The Supreme Court described the material put before the Tribunal by the appellant as general in nature and not addressed specifically to the remand section for short term prisoners of Negombo prison, where he might be held and said that the Tribunal’s reference to “cramped and unsanitary conditions”, although brief, “captures the flavour of the material”. It held that it was open to the Tribunal to find that detention in such conditions for a number of days would not constitute cruel, inhuman or degrading treatment. The Supreme Court affirmed the Tribunal’s decision.
On his appeal to this Court the appellant contends that the conditions referred to in his material were referable to all Sri Lankan prisons; that the Tribunal was obliged to refer to each aspect of them; and the Tribunal was obliged to refer to that information if it is not to be inferred that it failed to consider the information or regarded it as irrelevant to its decision. A third possibility is that the Tribunal failed to give reasons as it is required to do under s 34(4) of the Act.
The respondent, the Republic of Nauru, submits that the Tribunal’s duty to give reasons does not encompass any obligation to canvass evidence upon which it chooses not to rely. Section 34(4) of the Act relevantly requires the Tribunal to set out “the evidence or other material on which findings of fact were based”. This requirement does not provide a basis for the inference for which the appellant contends.

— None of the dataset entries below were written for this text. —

(* ===== verification/Prelude.v ===== *)
(** * gokvx: a verification development

    gokvx is a key-value store node written in Go. At this commit it has the
    storage layer of one node, the errors and the configuration every part
    uses, and the sharding function; servers, leases and watches are empty
    packages. This development models that code and proves what it promises.

    ** The program and its parts

    - Storage (internal/storage). A command log of segment files keeps every
      command before it is applied; a key-value engine (Pebble behind an
      interface) holds the applied state; a marker in the data directory names
      the format. The log talks to the operating system only, the engine to
      the Pebble library only.
    - Errors (internal/kverr). All parts return errors with a reason from one
      registry, possibly wrapped; callers classify them with [ReasonOf].
    - Configuration (internal/config). Records of settings with defaults, their
      keys derived from the types, loading from a file, the environment and
      flags, the rules they must satisfy, warnings about unsafe choices, and
      redacted renderings.
    - Logging (internal/observability): the node's logger, built from its
      settings.
    - Command line (cmd/gokvx): [gokvx config validate] loads, validates and
      reports a configuration.
    - Sharding (internal/shard): the slot of a key.
    - Clock (internal/clock): time behind an interface, with a fake for tests.

    ** Files, and the sources they model

    - Prelude: results, the state-and-error monad [M], machine integers, hints.
    - GoBytes, Crc32c, GoStrings, GoNet: what the sources use of Go's bytes,
      encoding/binary, hash/crc32 (Castagnoli, from the polynomial), strings,
      strconv, fmt and net.
    - Kverr: kverr/kind.go, reason.go, error.go, construct.go, inspect.go. An
      error is a value of the inductive type [error] (the package's own errors,
      wrapped, joined, sentinel and context errors). ErrorObjects: error.go and
      construct.go again, with errors as objects of a store that share maps and
      slices, and the proof that the values of Kverr are a faithful model.
    - Shard: shard/slot.go.
    - Config: the structs of internal/config and defaults.go. ConfigRules:
      validate.go, rules.go and the warnings of report.go. ConfigSpec: the
      rules as a declarative list, as they are documented and as the code
      enforces them (the two differ for NaN and for heartbeats whose product
      wraps, and agree on the [ordinary] configurations), and the proof that
      each check reports its rule. ConfigTheorems: the claims.
    - ConfigKeys: config/keys.go over a model of reflection; Durations: its
      [formatDuration], with [Duration.String] of package time. ConfigLoad:
      load.go over the classes [Koanf] and [PFlag] of library calls, with the
      regular expression of Regexp. LoadTheorems: the laws of koanf
      ([KoanfLaws]), the layers of a configuration and the claim about [Load].
      ConfigReport: redaction, the log value and YAML of report.go, over the
      class [URLPackage]; ConfigYaml: that the YAML loads again. ConfigSlices:
      the copies report.go makes, over a store of slices that the original and
      its copy could share. The classes have concrete instances, which the
      witnesses use.
    - Observability: observability/log.go, over log/slog's handler interface.
    - Cli: cmd/gokvx/main.go and commands.go, over the class [Cobra], and the
      main functions of the commands that are stubs.
    - Record: storage/record.go. Segment: segment.go. Log: log.go. Recovery:
      log_recovery.go. [St l w] is a log and the world it lives in; a method
      is a transformer of it.
    - Fs, FsFacts: the operating system. Files have a content and a length that
      is durable; directories have entries that are durable or not, and are
      themselves fresh until the directory above is flushed; every system call
      may fail, and a write may fail half way, as a schedule of outcomes says;
      [crash] is a power loss, which keeps what was flushed and any part of the
      rest, files of removed entries included, and may take a fresh directory
      away. The flushes of
      syncdir_unix.go and syncdir_windows.go are in Log.
    - LogRepr, ReplayFacts, LogView, LogFacts, LogOps, LogSpec, RecoveryFacts,
      Durability: the abstract view of a log (the commands it holds, which of
      them are flushed, its segments), the representation invariant between a
      view, the state and the files, and one lemma per method that it keeps
      the invariant and what it does to the view. LogTheorems: the claims.
    - Engine: storage/engine.go, the interface as the class [Engine] of
      operations and the class [EngineSpec] of its laws. MemEngine:
      storagetest/memengine.go; Pebble: pebble.go over the class [PebbleAPI] of
      library calls and [PebbleLaws] of their documented behaviour (what is
      durable after a synced commit, and that errors come from a database that
      is [faulty]), which a concrete map satisfies; both are instances of
      [EngineSpec].
      EngineContract: storagetest/contract.go, run against any instance.
      Slices: batches and the in-memory engine over a store of arrays that
      caller and engine could share, with the class [SharedSpec] of what an
      engine must copy, and the contract test about it. IterSlices: the same of
      iterators, with the classes [SharedIterLaws] and [SharedIterSpec].
      PebbleSlices: the Pebble adapter as an instance of all of them, over a
      library that reuses its buffers and keeps iterator bounds.
    - DataDir: storage/version.go.
    - Clock: clock/clock.go, its interfaces as the classes [Clock] and [Ticker],
      what they promise as [ClockLaws], and the real clock over the timers of
      package time. FakeClock: clock/clocktest/fake.go. Both keep the laws.
      Syncer: [runSyncer] of log.go, its ticker and channels, with appends,
      [Close] and any lawful clock as the step relation of a system of
      goroutines. IntervalDurability: what a power loss costs that system.

    ** What the theorems show

    - Log: [Append] refines appending to a list of commands on every branch;
      any interleaving of appends, flushes and Close keeps the list, a failure
      is final, Replay delivers the list from an index in order, also while
      others append; opening recovers the list from what a log left behind. Any
      bytes in a segment are classified as intact, torn or corrupt.
    - Durability, of a settled log: one that was opened with everything on disk
      that it held ([log_repr True]), as in a new directory, after a power loss
      or after a [Close] that returned nil. After a power loss that leaves the
      log directory itself, every command acknowledged under the always policy
      is there; [Close] flushes everything; under the interval policy every
      record reaches the disk once an interval has passed and the syncer has
      run, so that a power loss costs at most the last interval. The syncer is
      never blocked when it has work, and [Close] never deadlocks with it. Five
      theorems at the end of LogTheorems exhibit what lies outside these
      guarantees: a torn command that contains a record
      ([torn_write_blocks_open]), the flushes recovery omits
      ([acknowledged_lost_with_entry], [unflushed_record_breaks_log],
      [Close_trusts_recovery]), and the directory above a new log, which
      nobody flushes ([acknowledged_lost_with_directory]).
    - Records: decoding inverts encoding and nothing else decodes; cuts and
      short bursts of changed bytes are detected; the search for later records
      finds exactly those within its bound, and every one a log wrote.
    - Engines: both implementations keep the contract of the interface (the
      Pebble adapter fails only when the database does), which is strong enough
      for the contract suite of an engine that does not fail; what a caller does to the
      slices it passed or received is never seen, iterators show the snapshot
      of their range, and their entries stay until the next move.
    - Data directory: the marker is created atomically, and startup accepts
      exactly the supported format.
    - Errors: every error has a registered reason, unchanged by wrapping, and
      never changes, whatever is written into maps and slices it was made from
      or handed out.
    - Sharding: slots are in range and depend on the partition of a key only.
    - Configuration: [Validate] reports exactly the broken documented rules of
      an [ordinary] configuration ([Validate_escapes] has the others); there is
      one warning for each weakened setting; what a valid configuration
      guarantees to the parts built from it. The keys are sound and determine
      the configuration; [Load] gives each key the value of its last source and
      reports exactly the unknown ones, and each of its errors has its cause;
      the YAML of a configuration loads as itself, durations included; what is
      logged does not depend on credentials in URLs that parse, and a redacted
      copy shares no list with its original.
    - Logging: a valid configuration has a logger, and which line each record
      becomes.
    - Command line: what [config validate] prints and its exit code, from
      arguments and environment to the violated rules.
    - Clocks: callers that do not receive from stopped tickers cannot tell the
      fake clock from the real one while time goes from beat to beat, and
      otherwise only by the times that late ticks carry ([late_tick]).

    ** Bounds and fuel

    Loops of the source are structural where they can be. [verify_loop] and
    [replay_loop] consume at least one byte of the segment per turn and get one
    more than its length as fuel, [hasLaterRecord] one turn per offset,
    [TrimSpace] one per byte, decimal formatting twenty digits (every 64-bit
    number), IPv6 parsing its eight groups, [advance_next] the intervals that
    passed, the duration reader one turn per byte; the lemmas about them show
    the fuel is never the reason to stop. The scans of EngineContract get more
    fuel than the keys their tests store, and running out of it would be an
    error that fails the test. Indexes and sizes are [Z] with the wrap-around
    of their width written out ([u32], [u64], [i64]).

    ** Not modelled

    The generated protocol code in gen, which nothing hand-written uses yet, and
    the delays of the scheduler: timers run when they are due. The log runs on
    the Unix variant of [syncDir]; the one for Windows, which relies on a
    journaling file system, is a definition that agrees with it where directory
    changes are safe at once. The internals of koanf, pflag, cobra, net/url and
    Pebble are third-party code, and are classes with the laws they document;
    which command lines cobra itself rejects is therefore left open. The lines
    the storage layer logs are recorded in the world, and those of the node's
    logger as events; their JSON and text encodings and timestamps are not
    modelled. Calls of fmt.Sprintf are written out as the text they make, those
    in [Newf] and [addf] at their callers. Outside ErrorObjects and the files
    about slices, values are immutable. *)

From stdpp Require Import prelude sorting strings.
From Stdlib Require Import ZArith Lia.
(* ===== verification/GoBytes.v ===== *)
(** * Go byte slices

    What the sources use of Go's [byte], [encoding/binary] and [bytes]: the
    byte type with its numeric value, little-endian integers, unsigned byte
    order ([bytes.Compare]) and [bytes.IndexByte]. A [[]byte] is a
    [list byte]. *)

From stdpp Require Import prelude countable list.
From Stdlib Require Import ZArith Lia.
From Stdlib Require Import Strings.Byte.
From S2P Require Import Prelude.

Abbreviation byte := Init.Byte.byte.
Abbreviation bytes := (list byte).

(** ** Bytes as numbers *)
Section byte_values.
Local Open Scope Z_scope.

Definition b2z (b : byte) : Z := Z.of_N (Byte.to_N b).

(** The conversion [byte(z)]: the low eight bits. *)
Definition z2b (z : Z) : byte :=
  default Byte.x00 (Byte.of_N (Z.to_N (u8 z))).

Lemma b2z_range b : 0 <= b2z b < 256.
Proof.
  unfold b2z. pose proof (Byte.to_N_bounded b). lia.
Qed.

Lemma b2z_z2b z : b2z (z2b z) = u8 z.
Proof.
  unfold z2b, b2z, u8. pose proof (Z.mod_pos_bound z (2 ^ 8) ltac:(lia)) as Hz.
  destruct (Byte.of_N (Z.to_N (z mod 2 ^ 8))) as [b|] eqn:Hb; simpl.
  - apply Byte.to_of_N in Hb. rewrite Hb. lia.
  - apply Byte.of_N_None_iff in Hb. lia.
Qed.

Lemma z2b_b2z b : z2b (b2z b) = b.
Proof.
  unfold z2b, b2z, u8. pose proof (b2z_range b) as Hb. unfold b2z in Hb.
  rewrite Z.mod_small by lia. by rewrite N2Z.id, Byte.of_to_N.
Qed.

#[export] Instance b2z_inj : Inj (=) (=) b2z.
Proof. intros b1 b2 H. rewrite <- (z2b_b2z b1), <- (z2b_b2z b2). by rewrite H. Qed.
End byte_values.

#[export] Instance byte_eq_dec : EqDecision byte := Byte.byte_eq_dec.
#[export] Program Instance byte_countable : Countable byte :=
  inj_countable Byte.to_N Byte.of_N _.
Next Obligation. intros b. apply Byte.of_to_N. Qed.

(** ** Little-endian integers ([binary.LittleEndian]) *)
Section little_endian.
Local Open Scope Z_scope.

(** [PutUint32] and [PutUint64]: the [n] low bytes of [v], lowest first. *)
Fixpoint PutUintLE (n : nat) (v : Z) : bytes :=
  match n with
  | O => []
  | S n' => z2b v :: PutUintLE n' (Z.shiftr v 8)
  end.

(** [Uint32] and [Uint64] of exactly as many bytes as the list has. *)
Fixpoint UintLE (bs : bytes) : Z :=
  match bs with
  | [] => 0
  | b :: bs' => Z.lor (b2z b) (Z.shiftl (UintLE bs') 8)
  end.

Definition PutUint32 (v : Z) : bytes := PutUintLE 4 v.
Definition PutUint64 (v : Z) : bytes := PutUintLE 8 v.
Definition Uint32 (bs : bytes) : Z := UintLE (take 4 bs).
Definition Uint64 (bs : bytes) : Z := UintLE (take 8 bs).

Lemma length_PutUintLE n v : length (PutUintLE n v) = n.
Proof. revert v. induction n as [|n IH]; intros v; simpl; [done|]. by rewrite IH. Qed.

Lemma length_PutUint32 v : length (PutUint32 v) = 4%nat.
Proof. apply length_PutUintLE. Qed.
Lemma length_PutUint64 v : length (PutUint64 v) = 8%nat.
Proof. apply length_PutUintLE. Qed.

(** Gluing a byte below a shifted number is plain addition. *)
Lemma lor_shiftl_8 b v : 0 <= b < 256 -> Z.lor b (Z.shiftl v 8) = b + 256 * v.
Proof.
  intros Hb. rewrite Z.shiftl_mul_pow2 by lia.
  replace (v * 2 ^ 8) with (2 ^ 8 * v) by lia.
  pose proof (Z.add_lor_land b (2 ^ 8 * v)) as Hsum.
  enough (Z.land b (2 ^ 8 * v) = 0) by lia. clear Hsum.
  apply Z.bits_inj'. intros i Hi. rewrite Z.land_spec, Z.bits_0.
  destruct (Z.lt_ge_cases i 8) as [Hlt|Hge].
  - rewrite (Z.mul_comm (2 ^ 8)), <- Z.shiftl_mul_pow2 by lia.
    rewrite Z.shiftl_spec_low by lia. by rewrite andb_false_r.
  - rewrite (Z.bits_above_log2 b i); [done|lia|].
    destruct (Z.eq_dec b 0) as [->|]; [simpl; lia|].
    apply Z.log2_lt_pow2; [lia|].
    apply Z.lt_le_trans with (2 ^ 8); [lia|]. apply Z.pow_le_mono_r; lia.
Qed.

Lemma UintLE_cons b bs : UintLE (b :: bs) = b2z b + 256 * UintLE bs.
Proof. simpl. apply lor_shiftl_8, b2z_range. Qed.

Lemma UintLE_range bs : 0 <= UintLE bs < 2 ^ (8 * Z.of_nat (length bs)).
Proof.
  induction bs as [|b bs IH]; [simpl; lia|].
  rewrite UintLE_cons. pose proof (b2z_range b).
  replace (8 * Z.of_nat (length (b :: bs))) with (8 + 8 * Z.of_nat (length bs)) by (simpl; lia).
  rewrite Z.pow_add_r by lia. lia.
Qed.

Lemma UintLE_PutUintLE n v : UintLE (PutUintLE n v) = v mod 2 ^ (8 * Z.of_nat n).
Proof.
  revert v. induction n as [|n IH]; intros v.
  { simpl. by rewrite Z.mod_1_r. }
  cbn [PutUintLE]. rewrite UintLE_cons, IH, b2z_z2b. unfold u8.
  rewrite Z.shiftr_div_pow2 by lia.
  replace (8 * Z.of_nat (S n)) with (8 + 8 * Z.of_nat n) by lia.
  rewrite Z.pow_add_r by lia.
  rewrite (Z.rem_mul_r v (2 ^ 8) (2 ^ (8 * Z.of_nat n))) by lia. lia.
Qed.

Lemma PutUintLE_UintLE bs : PutUintLE (length bs) (UintLE bs) = bs.
Proof.
  induction bs as [|b bs IH]; [done|].
  cbn [length PutUintLE]. rewrite UintLE_cons. pose proof (b2z_range b) as Hb. f_equal.
  - apply (inj b2z). rewrite b2z_z2b. unfold u8.
    rewrite (Z.mul_comm 256), Z.mod_add by lia. apply Z.mod_small. lia.
  - rewrite Z.shiftr_div_pow2 by lia.
    replace (b2z b + 256 * UintLE bs) with (b2z b + UintLE bs * 2 ^ 8) by lia.
    rewrite Z.div_add, Z.div_small by lia. by rewrite Z.add_0_l.
Qed.

Lemma Uint32_PutUint32 v bs : is_u32 v -> Uint32 (PutUint32 v ++ bs) = v.
Proof.
  intros Hv. unfold Uint32, PutUint32.
  rewrite take_app_length' by (by rewrite length_PutUintLE).
  rewrite UintLE_PutUintLE. by apply Z.mod_small.
Qed.

Lemma Uint64_PutUint64 v bs : is_u64 v -> Uint64 (PutUint64 v ++ bs) = v.
Proof.
  intros Hv. unfold Uint64, PutUint64.
  rewrite take_app_length' by (by rewrite length_PutUintLE).
  rewrite UintLE_PutUintLE. by apply Z.mod_small.
Qed.

Lemma UintLE_take_range n bs : 0 <= UintLE (take n bs) < 2 ^ (8 * Z.of_nat n).
Proof.
  pose proof (UintLE_range (take n bs)) as [H1 H2]. split; [done|].
  eapply Z.lt_le_trans; [exact H2|]. apply Z.pow_le_mono_r; [lia|].
  rewrite length_take. lia.
Qed.

Lemma Uint32_range bs : is_u32 (Uint32 bs).
Proof. apply (UintLE_take_range 4). Qed.
Lemma Uint64_range bs : is_u64 (Uint64 bs).
Proof. apply (UintLE_take_range 8). Qed.

(** Reading four (eight) bytes and writing them back gives the same bytes. *)
Lemma PutUint32_Uint32 bs : (4 <= length bs)%nat -> PutUint32 (Uint32 bs) = take 4 bs.
Proof.
  intros H. unfold PutUint32, Uint32.
  rewrite <- (PutUintLE_UintLE (take 4 bs)) at 2. f_equal.
  rewrite length_take. lia.
Qed.
Lemma PutUint64_Uint64 bs : (8 <= length bs)%nat -> PutUint64 (Uint64 bs) = take 8 bs.
Proof.
  intros H. unfold PutUint64, Uint64.
  rewrite <- (PutUintLE_UintLE (take 8 bs)) at 2. f_equal.
  rewrite length_take. lia.
Qed.
End little_endian.

#[export] Hint Resolve b2z_range Uint32_range Uint64_range : gokvx.

(** ** Byte order ([bytes.Compare]) *)
Fixpoint bytes_Compare (a b : bytes) : comparison :=
  match a, b with
  | [], [] => Eq
  | [], _ :: _ => Lt
  | _ :: _, [] => Gt
  | x :: a', y :: b' =>
      match (b2z x ?= b2z y)%Z with
      | Eq => bytes_Compare a' b'
      | c => c
      end
  end.

Definition bytes_lt (a b : bytes) : Prop := bytes_Compare a b = Lt.
Definition bytes_ltb (a b : bytes) : bool :=
  match bytes_Compare a b with Lt => true | _ => false end.
Definition bytes_le (a b : bytes) : Prop := bytes_Compare a b <> Gt.

#[export] Instance bytes_lt_dec : RelDecision bytes_lt.
Proof. intros a b. unfold bytes_lt. apply _. Defined.
#[export] Instance bytes_le_dec : RelDecision bytes_le.
Proof. intros a b. unfold bytes_le. apply _. Defined.

Lemma bytes_ltb_lt a b : bytes_ltb a b = true <-> bytes_lt a b.
Proof. unfold bytes_ltb, bytes_lt. by destruct (bytes_Compare a b). Qed.

Lemma bytes_Compare_refl a : bytes_Compare a a = Eq.
Proof. induction a as [|x a IH]; [done|]. simpl. by rewrite Z.compare_refl. Qed.

Lemma bytes_Compare_eq a b : bytes_Compare a b = Eq <-> a = b.
Proof.
  split; [|intros ->; apply bytes_Compare_refl].
  revert b. induction a as [|x a IH]; intros [|y b]; simpl; try done.
  destruct (Z.compare_spec (b2z x) (b2z y)) as [H| |]; try done.
  intros Hab. f_equal; [by apply (inj b2z)|by apply IH].
Qed.

Lemma bytes_Compare_antisym a b : bytes_Compare b a = CompOpp (bytes_Compare a b).
Proof.
  revert b. induction a as [|x a IH]; intros [|y b]; simpl; try done.
  rewrite (Z.compare_antisym (b2z x) (b2z y)).
  destruct (b2z x ?= b2z y)%Z; simpl; auto.
Qed.

Lemma bytes_lt_trans a b c : bytes_lt a b -> bytes_lt b c -> bytes_lt a c.
Proof.
  unfold bytes_lt. revert b c. induction a as [|x a IH]; intros [|y b] [|z c]; simpl; try done.
  destruct (Z.compare_spec (b2z x) (b2z y)) as [Hxy|Hxy|]; try done;
    destruct (Z.compare_spec (b2z y) (b2z z)) as [Hyz|Hyz|]; try done;
    destruct (Z.compare_spec (b2z x) (b2z z)); try lia; try done.
  apply IH.
Qed.

#[export] Instance bytes_lt_strict : StrictOrder bytes_lt.
Proof.
  split.
  - intros a. unfold complement, bytes_lt. by rewrite bytes_Compare_refl.
  - intros a b c. apply bytes_lt_trans.
Qed.

Lemma bytes_lt_or_ge a b : bytes_lt a b \/ bytes_le b a.
Proof.
  unfold bytes_lt, bytes_le. rewrite (bytes_Compare_antisym a b).
  destruct (bytes_Compare a b); simpl; auto.
Qed.

Lemma bytes_le_lt_eq a b : bytes_le a b <-> bytes_lt a b \/ a = b.
Proof.
  unfold bytes_lt, bytes_le. rewrite <- bytes_Compare_eq.
  destruct (bytes_Compare a b); naive_solver.
Qed.

#[export] Instance bytes_le_po : PartialOrder bytes_le.
Proof.
  split; [split|].
  - intros a. unfold bytes_le. by rewrite bytes_Compare_refl.
  - intros a b c. rewrite !bytes_le_lt_eq. intros [?| ->]; [intros [?| ->]; [left; by etrans|by left]|done].
  - intros a b. rewrite !bytes_le_lt_eq. intros [H1| ->]; [|done].
    intros [H2| ->]; [|done]. destruct (irreflexivity bytes_lt a). by etrans.
Qed.

#[export] Instance bytes_le_total : Total bytes_le.
Proof.
  intros a b. destruct (bytes_lt_or_ge a b) as [H|H]; [left|by right].
  apply bytes_le_lt_eq. by left.
Qed.

(** ** [bytes.IndexByte]: the first position of [c], or -1 *)
Section index_byte.
Local Open Scope Z_scope.

Fixpoint IndexByte (s : bytes) (c : byte) : Z :=
  match s with
  | [] => -1
  | x :: s' =>
      if decide (x = c) then 0
      else let i := IndexByte s' c in if i <? 0 then -1 else i + 1
  end.

(** A hit splits the slice at the first occurrence. *)
Lemma IndexByte_nonneg s c :
  0 <= IndexByte s c ->
  exists pre post, s = pre ++ c :: post /\ c ∉ pre /\ IndexByte s c = Z.of_nat (length pre).
Proof.
  induction s as [|x s IH]; simpl; [lia|].
  case_decide as Hx.
  - intros _. exists [], s. subst. split_and!; [done|set_solver|done].
  - destruct (IndexByte s c <? 0) eqn:Hneg; [lia|]. apply Z.ltb_ge in Hneg. intros _.
    destruct (IH Hneg) as (pre & post & -> & Hnin & Hi).
    exists (x :: pre), post. split_and!; [done|set_solver|]. rewrite Hi. simpl. lia.
Qed.

Lemma IndexByte_neg s c : IndexByte s c < 0 <-> c ∉ s.
Proof.
  induction s as [|x s IH]; simpl.
  { split; [intros _; set_solver|lia]. }
  case_decide as Hx; [set_solver by lia|].
  destruct (IndexByte s c <? 0) eqn:Hneg; [apply Z.ltb_lt in Hneg|apply Z.ltb_ge in Hneg];
    rewrite elem_of_cons; split; naive_solver lia.
Qed.

Lemma IndexByte_app pre post c :
  c ∉ pre -> IndexByte (pre ++ c :: post) c = Z.of_nat (length pre).
Proof.
  induction pre as [|x pre IH]; intros Hnin; simpl; [by rewrite decide_True by done|].
  apply not_elem_of_cons in Hnin as [Hx Hnin].
  rewrite decide_False by naive_solver. rewrite IH by done.
  destruct (Z.of_nat (length pre) <? 0) eqn:?; lia.
Qed.
End index_byte.
Lemma clone_spec l h c h1 :
  obj_clone l h = Some (c, h1) ->
  exists l0 o, l = Some l0 /\ ob_errs h !! l0 = Some o /\ copied h h1 o c.
Proof.
  unfold obj_clone. destruct l as [l|]; [|done]. cbn. destruct (ob_errs h !! l) as [o|] eqn:Ho; [|done]. cbn.
  destruct (map_Clone (eo_metadata o) h) as [md h2] eqn:Hm. destruct (list_Clone (eo_violations o) h2) as [vs h3] eqn:Hl.
  intros [= <- <-]. exists l, o. split_and!; [done..|].
  apply map_Clone_spec in Hm as (He2 & Hn2 & Hr2 & Her2 & Hls2).
  apply list_Clone_spec in Hl as (He3 & Hn3 & Hr3 & Her3 & _).
  split; cbn; [by etrans|congruence|by eapply new_map_later|by eapply new_list_since| | |done].
  - by rewrite (new_map_at h h2 h3).
  - rewrite Hr3. unfold list_at. by rewrite Hls2.
Qed.

(** A new error object whose map and slice are its own. *)
Lemma alloc_apart h h1 maps lists o l h2 :
  apart h maps lists -> extends h h1 -> ob_errs h1 = ob_errs h ->
  new_map h h1 (eo_metadata o) -> new_list h h1 (eo_violations o) -> alloc_err o h1 = (l, h2) ->
  apart h2 maps lists /\ extends h h2 /\ ob_errs h2 !! l = Some o
  /\ (forall r, map_at h2 r = map_at h1 r) /\ (forall r, list_at h2 r = list_at h1 r).
Proof.
  intros Ha He Her Hm Hl. unfold alloc_err. pose proof (is_fresh (dom (ob_errs h1))) as Hf.
  intros [= <- <-]. pose proof (subseteq_dom _ _ (ext_maps _ _ He)) as Hdm.
  pose proof (subseteq_dom _ _ (ext_lists _ _ He)) as Hdl. split_and!; try done.
  - split; cbn; [| |pose proof (apart_maps _ _ _ Ha); set_solver|pose proof (apart_lists _ _ _ Ha); set_solver].
    + intros l' o' m [[_ <-]|[_ Ho]]%lookup_insert_Some Hm'.
      * specialize (Hm m Hm'). pose proof (apart_maps _ _ _ Ha). set_solver.
      * rewrite Her in Ho. pose proof (apart_map _ _ _ Ha l' o' m Ho Hm'). set_solver.
    + intros l' o' v [[_ <-]|[_ Ho]]%lookup_insert_Some Hv'.
      * specialize (Hl v Hv'). pose proof (apart_lists _ _ _ Ha). set_solver.
      * rewrite Her in Ho. pose proof (apart_list _ _ _ Ha l' o' v Ho Hv'). set_solver.
  - etrans; [exact He|]. split; cbn; [|done|done]. by apply insert_subseteq, not_elem_of_dom.
  - cbn. by rewrite lookup_insert_eq.
Qed.

Lemma put_metadata_spec h h1 key value r r' h2 :
  extends h h1 -> new_map h h1 r -> put_metadata key value r h1 = (r', h2) ->
  extends h h2 /\ new_map h h2 r' /\ map_at h2 r' = <[key := value]> (map_at h1 r)
  /\ ob_errs h2 = ob_errs h1 /\ ob_lists h2 = ob_lists h1.
Proof.
  intros He Hn. unfold put_metadata.
  assert (exists m h1', (match r with None => alloc_map ∅ h1 | Some _ => (r, h1) end) = (Some m, h1')
    /\ extends h h1' /\ m ∈ dom (ob_maps h1') ∖ dom (ob_maps h) /\ map_at h1' (Some m) = map_at h1 r
    /\ ob_errs h1' = ob_errs h1 /\ ob_lists h1' = ob_lists h1) as (m & h1' & -> & He' & Hm & Hat & Hee & Hll).
  { destruct r as [m|]; [exists m, h1; split_and!; try done; by apply Hn|].
    unfold alloc_map. pose proof (is_fresh (dom (ob_maps h1))) as Hf. do 2 eexists. split; [done|]. cbn.
    pose proof (subseteq_dom _ _ (ext_maps _ _ He)) as Hd. split_and!; try done.
    - etrans; [exact He|]. split; cbn; [done| |done]. by apply insert_subseteq, not_elem_of_dom.
    - set_solver.
    - unfold map_at. cbn. by rewrite lookup_insert_eq. }
  intros [= <- <-]. apply elem_of_difference in Hm as [[x Hx]%elem_of_dom Hm]. split_and!; cbn; try done.
  - destruct He' as [He1 He2 He3]. split; cbn; [done| |done]. apply map_subseteq_spec. intros m' y Hy.
    rewrite lookup_alter_ne; [by eapply lookup_weaken|]. intros ->. apply Hm. apply elem_of_dom. by exists y.
  - intros m' [= <-]. rewrite elem_of_difference, elem_of_dom. cbn. rewrite lookup_alter_eq, Hx. by split; [eexists|].
  - rewrite <- Hat. unfold map_at. cbn. by rewrite lookup_alter_eq, Hx.
Qed.

(** Setting the cause of a new error is making it with that cause. *)
Lemma cause_alloc c o h :
  (let '(l, h1) := alloc_err o h in
   (l, mkObjects (alter (set_cause c) l (ob_errs h1)) (ob_maps h1) (ob_lists h1))) = alloc_err (set_cause c o) h.
Proof. unfold alloc_err. cbn [ob_errs ob_maps ob_lists]. by rewrite alter_insert_eq. Qed.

The Republic further submits that, in any event, there is no foundation in fact for the inferences. The Tribunal expressly stated that it had had regard to the country information cited in the appellant’s Document “as discussed with the applicant at the hearing” and referred to that country information in connection with returning asylum seekers. The Tribunal referred specifically to the appellant’s oral evidence relating to prison conditions in canvassing the question whether it would constitute treatment of the kind prohibited by the ICCPR. The references by the Tribunal to the conditions in Negombo Prison “capture the flavour” of the information in the Document, as the Supreme Court found. The only inference to be drawn from the Tribunal’s consideration of the appellant’s information and the conclusions it expressed is that in so far as that information might have pointed to a different conclusion, the Tribunal did not find it to be persuasive.
The respondent’s submissions should be accepted. In oral argument the appellant relied upon the specific omissions of references to the availability of food and medical assistance in Sri Lankan prisons to support the inference that the Tribunal failed to consider these additional factors. The summary given by the Tribunal of prison conditions may be explained by its primary focus being on the short period that the appellant might be held on remand. If the period had been more substantial, one might have perhaps expected a more detailed reference to each aspect of those conditions.
Clearly enough, the Tribunal was apprised of the matters regarding prison conditions which the appellant had raised and considered them in determining whether complementary protection was owed to him. No further reasons were required.
The Court will adjourn until 2.15 pm.